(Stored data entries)
┄┄┄┄┄┄

(* ===== verification/LedgerSpec.v ===== *)
(** * What the ledger accounts for

    The ledger as mathematics: unbounded amounts of cash and units, and the
    map of open holds; what is reserved is not stored but is the sum of the
    holds.  [tracks] relates the concrete ledger, whose fields are 64-bit,
    to it, and [apply_tracks] is the simulation of one event. *)
From S2P Require Import Prelude Types MatchingEngine MapSums Ledger.

(** ** State *)
Record SpecLedger := {
  sl_cash : gmap AccountId Z;
  sl_units : gmap (AccountId * InstrumentId) Z;
  sl_holds : gmap HoldKey Hold;
}.
Definition sl_with_holds (sl : SpecLedger) (m : gmap HoldKey Hold) : SpecLedger :=
  {| sl_cash := sl_cash sl; sl_units := sl_units sl; sl_holds := m |}.

Definition buy_value (h : Hold) : Z := match h_side h with Buy => h_remaining h * h_limit_price h | Sell => 0 end.
Definition sell_value (h : Hold) (i : InstrumentId) : Z :=
  match h_side h with Buy => 0 | Sell => if decide (i = h_instrument_id h) then h_remaining h else 0 end.
Definition reserved_cash (m : gmap HoldKey Hold) (a : AccountId) : Z :=
  msum (fun k h => if decide (a = k.1) then buy_value h else 0) m.
Definition reserved_units (m : gmap HoldKey Hold) (a : AccountId) (i : InstrumentId) : Z :=
  msum (fun k h => if decide (a = k.1) then sell_value h i else 0) m.
Definition free_cash (sl : SpecLedger) (a : AccountId) : Z := amount (sl_cash sl) a - reserved_cash (sl_holds sl) a.
Definition free_units (sl : SpecLedger) (a : AccountId) (i : InstrumentId) : Z :=
  amount (sl_units sl) (a, i) - reserved_units (sl_holds sl) a i.

(** ** Events *)
Definition open_entry (m : gmap HoldKey Hold) (k : HoldKey) (h : Hold) : gmap HoldKey Hold :=
  if h_remaining h =? 0 then m else <[k := h]> m.
Definition leg_key (leg : TradeCounterparty) : HoldKey := (tcp_account_id leg, tcp_client_order_id leg).
Definition leg_holds (m : gmap HoldKey Hold) (leg : TradeCounterparty) : gmap HoldKey Hold :=
  match m !! leg_key leg with
  | None => m
  | Some h => if tcp_remaining_quantity leg =? 0 then delete (leg_key leg) m
              else <[leg_key leg := h_set_remaining h (tcp_remaining_quantity leg)]> m
  end.
Definition side_sign (s : Side) : Z := match s with Buy => 1 | Sell => -1 end.
Definition sl_leg (sl : SpecLedger) (leg : TradeCounterparty) (side : Side) (i : InstrumentId) (price qty : Z) : SpecLedger :=
  {| sl_cash := add_at (tcp_account_id leg) (- side_sign side * (qty * price)) (sl_cash sl);
     sl_units := add_at (tcp_account_id leg, i) (side_sign side * qty) (sl_units sl);
     sl_holds := leg_holds (sl_holds sl) leg |}.

(** The holds do not depend on the balances. *)
Definition holds_apply (m : gmap HoldKey Hold) (ev : ExchangeEvent) : gmap HoldKey Hold :=
  match ev with
  | EvOrderAccepted ev =>
      if negb (bool_decide (oa_time_in_force ev = GTC)) then m
      else open_entry m (oa_account_id ev, oa_client_order_id ev)
             {| h_instrument_id := oa_instrument_id ev; h_side := oa_side ev; h_limit_price := oa_price ev;
                h_remaining := oa_quantity ev |}
  | EvOrderReplaced ev =>
      let k := (orp_account_id ev, orp_original_client_order_id ev) in
      match m !! k with
      | None => m
      | Some h => open_entry (delete k m) (orp_account_id ev, orp_new_client_order_id ev)
                    {| h_instrument_id := orp_instrument_id ev; h_side := h_side h;
                       h_limit_price := orp_new_price ev; h_remaining := orp_new_quantity ev |}
      end
  | EvOrderCancelled ev => delete (ocn_account_id ev, ocn_client_order_id ev) m
  | EvTradeExecuted ev => leg_holds (leg_holds m (te_buyer ev)) (te_seller ev)
  | _ => m
  end.
Definition sl_apply (sl : SpecLedger) (ev : ExchangeEvent) : SpecLedger :=
  match ev with
  | EvTradeExecuted ev =>
      sl_leg (sl_leg sl (te_buyer ev) Buy (te_instrument_id ev) (te_price ev) (te_quantity ev))
        (te_seller ev) Sell (te_instrument_id ev) (te_price ev) (te_quantity ev)
  | _ => sl_with_holds sl (holds_apply (sl_holds sl) ev)
  end.
Definition sl_deposit_cash (sl : SpecLedger) (a : AccountId) (d : Z) : SpecLedger :=
  {| sl_cash := add_at a d (sl_cash sl); sl_units := sl_units sl; sl_holds := sl_holds sl |}.
Definition sl_deposit_units (sl : SpecLedger) (a : AccountId) (i : InstrumentId) (d : Z) : SpecLedger :=
  {| sl_cash := sl_cash sl; sl_units := add_at (a, i) d (sl_units sl); sl_holds := sl_holds sl |}.

(** What an event must say for the ledger to follow it: a hold is opened for
    a positive quantity and over no other, a replaced order is held, a
    trade's resting leg is held and each leg reports what its hold has left. *)
Definition aggressor_leg (ev : TradeExecuted) : TradeCounterparty :=
  match te_aggressor_side ev with Buy => te_buyer ev | Sell => te_seller ev end.
Definition resting_leg (ev : TradeExecuted) : TradeCounterparty :=
  match te_aggressor_side ev with Buy => te_seller ev | Sell => te_buyer ev end.
Definition leg_fits (m : gmap HoldKey Hold) (leg : TradeCounterparty) (side : Side) (i : InstrumentId) (qty : Z) : Prop :=
  forall h, m !! leg_key leg = Some h ->
    h_side h = side /\ h_instrument_id h = i /\ h_remaining h = qty + tcp_remaining_quantity leg.
Definition event_fits (m : gmap HoldKey Hold) (ev : ExchangeEvent) : Prop :=
  match ev with
  | EvOrderAccepted ev => 0 < oa_quantity ev /\
      (oa_time_in_force ev = GTC -> m !! (oa_account_id ev, oa_client_order_id ev) = None)
  | EvOrderReplaced ev => 0 < orp_new_quantity ev /\
      (exists h, m !! (orp_account_id ev, orp_original_client_order_id ev) = Some h /\
        h_instrument_id h = orp_instrument_id ev) /\
      (orp_new_client_order_id ev = orp_original_client_order_id ev \/
       m !! (orp_account_id ev, orp_new_client_order_id ev) = None)
  | EvTradeExecuted ev =>
      leg_fits m (te_buyer ev) Buy (te_instrument_id ev) (te_quantity ev) /\
      leg_fits m (te_seller ev) Sell (te_instrument_id ev) (te_quantity ev) /\
      leg_key (te_buyer ev) <> leg_key (te_seller ev) /\ is_Some (m !! leg_key (resting_leg ev))
  | _ => True
  end.

(** ** The sums under changes of the holds *)
Lemma reserved_cash_insert m k h a : m !! k = None ->
  reserved_cash (<[k := h]> m) a = reserved_cash m a + (if decide (a = k.1) then buy_value h else 0).
Proof. intros Hk. unfold reserved_cash. rewrite msum_insert_new by done. lia. Qed.
Lemma reserved_cash_delete m k h a : m !! k = Some h ->
  reserved_cash (delete k m) a = reserved_cash m a + (if decide (a = k.1) then - buy_value h else 0).
Proof. intros Hk. unfold reserved_cash. rewrite (msum_delete _ _ _ h) by done. case_decide; lia. Qed.
Lemma reserved_cash_update m k h0 h a : m !! k = Some h0 ->
  reserved_cash (<[k := h]> m) a = reserved_cash m a + (if decide (a = k.1) then buy_value h - buy_value h0 else 0).
Proof. intros Hk. unfold reserved_cash. rewrite (msum_insert _ _ _ _ h0) by done. case_decide; lia. Qed.
Lemma reserved_units_insert m k h a i : m !! k = None ->
  reserved_units (<[k := h]> m) a i = reserved_units m a i + (if decide (a = k.1) then sell_value h i else 0).
Proof. intros Hk. unfold reserved_units. rewrite msum_insert_new by done. lia. Qed.
Lemma reserved_units_delete m k h a i : m !! k = Some h ->
  reserved_units (delete k m) a i = reserved_units m a i + (if decide (a = k.1) then - sell_value h i else 0).
Proof. intros Hk. unfold reserved_units. rewrite (msum_delete _ _ _ h) by done. case_decide; lia. Qed.
Lemma reserved_units_update m k h0 h a i : m !! k = Some h0 ->
  reserved_units (<[k := h]> m) a i = reserved_units m a i + (if decide (a = k.1) then sell_value h i - sell_value h0 i else 0).
Proof. intros Hk. unfold reserved_units. rewrite (msum_insert _ _ _ _ h0) by done. case_decide; lia. Qed.

(** ** The concrete fields *)
Definition units_total (lg : Ledger) (a : AccountId) (i : InstrumentId) : Z :=
  default 0 (position_total (balances lg a) !! i).
Definition units_reserved (lg : Ledger) (a : AccountId) (i : InstrumentId) : Z :=
  default 0 (position_reserved (balances lg a) !! i).

(** The account fields hold these amounts, as far as 64 bits go. *)
Record fields (lg : Ledger) (ct cr : AccountId -> Z) (ut ur : AccountId -> InstrumentId -> Z) : Prop := {
  fd_cash : forall a, cash_total (balances lg a) = s64 (ct a);
  fd_cash_reserved : forall a, cash_reserved (balances lg a) = s64 (cr a);
  fd_units : forall a i, units_total lg a i = u64 (ut a i);
  fd_units_reserved : forall a i, units_reserved lg a i = u64 (ur a i);
  fd_accounts : lg_account_count lg = u64 (Z.of_nat (size (lg_accounts lg)));
}.
Record tracks (lg : Ledger) (sl : SpecLedger) : Prop := {
  tk_fields : fields lg (amount (sl_cash sl)) (reserved_cash (sl_holds sl))
    (fun a i => amount (sl_units sl) (a, i)) (reserved_units (sl_holds sl));
  tk_holds : lg_holds lg = sl_holds sl;
  tk_hold_count : lg_hold_count lg = u64 (Z.of_nat (size (lg_holds lg)));
}.

Lemma fields_ext lg ct cr ut ur ct' cr' ut' ur' : fields lg ct cr ut ur ->
  (forall a, ct' a = ct a) -> (forall a, cr' a = cr a) -> (forall a i, ut' a i = ut a i) ->
  (forall a i, ur' a i = ur a i) -> fields lg ct' cr' ut' ur'.
Proof. intros [] H1 H2 H3 H4. split; intros; rewrite ?H1, ?H2, ?H3, ?H4; auto. Qed.
Lemma fields_holds lg ct cr ut ur m n : fields lg ct cr ut ur -> fields (lg_with_holds lg m n) ct cr ut ur.
Proof. intros []. by split. Qed.

Lemma balances_with lg a f a' :
  balances (with_account lg a f) a' = if decide (a' = a) then f (balances lg a) else balances lg a'.
Proof.
  unfold with_account, account_ref, balances, store_account. destruct (lg_accounts lg !! a) as [b|] eqn:E; cbn.
  - destruct (decide (a' = a)) as [->|Hne]; [by rewrite lookup_insert_eq|by rewrite lookup_insert_ne].
  - destruct (decide (a' = a)) as [->|Hne]; [by rewrite lookup_insert_eq|by rewrite !lookup_insert_ne].
Qed.
Lemma count_with lg a f : lg_account_count lg = u64 (Z.of_nat (size (lg_accounts lg))) ->
  lg_account_count (with_account lg a f) = u64 (Z.of_nat (size (lg_accounts (with_account lg a f)))).
Proof.
  intros Hc. unfold with_account, account_ref, store_account. destruct (lg_accounts lg !! a) as [b|] eqn:E; cbn.
  - rewrite Hc, map_size_insert, E. done.
  - rewrite insert_insert_eq, map_size_insert, E, Hc. cbn. rewrite u64_add_idemp_l. f_equal. lia.
Qed.
Lemma holds_with lg a f : lg_holds (with_account lg a f) = lg_holds lg.
Proof. unfold with_account, account_ref. by destruct (_ !! _). Qed.
Lemma hold_count_with lg a f : lg_hold_count (with_account lg a f) = lg_hold_count lg.
Proof. unfold with_account, account_ref. by destruct (_ !! _). Qed.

┄┄┄┄┄┄

* [Your instructions]
What is needed is every line of the records above that contains the word "ExchangeEvent".

* [Output below]
Definition holds_apply (m : gmap HoldKey Hold) (ev : ExchangeEvent) : gmap HoldKey Hold :=
Definition sl_apply (sl : SpecLedger) (ev : ExchangeEvent) : SpecLedger :=
Definition event_fits (m : gmap HoldKey Hold) (ev : ExchangeEvent) : Prop :=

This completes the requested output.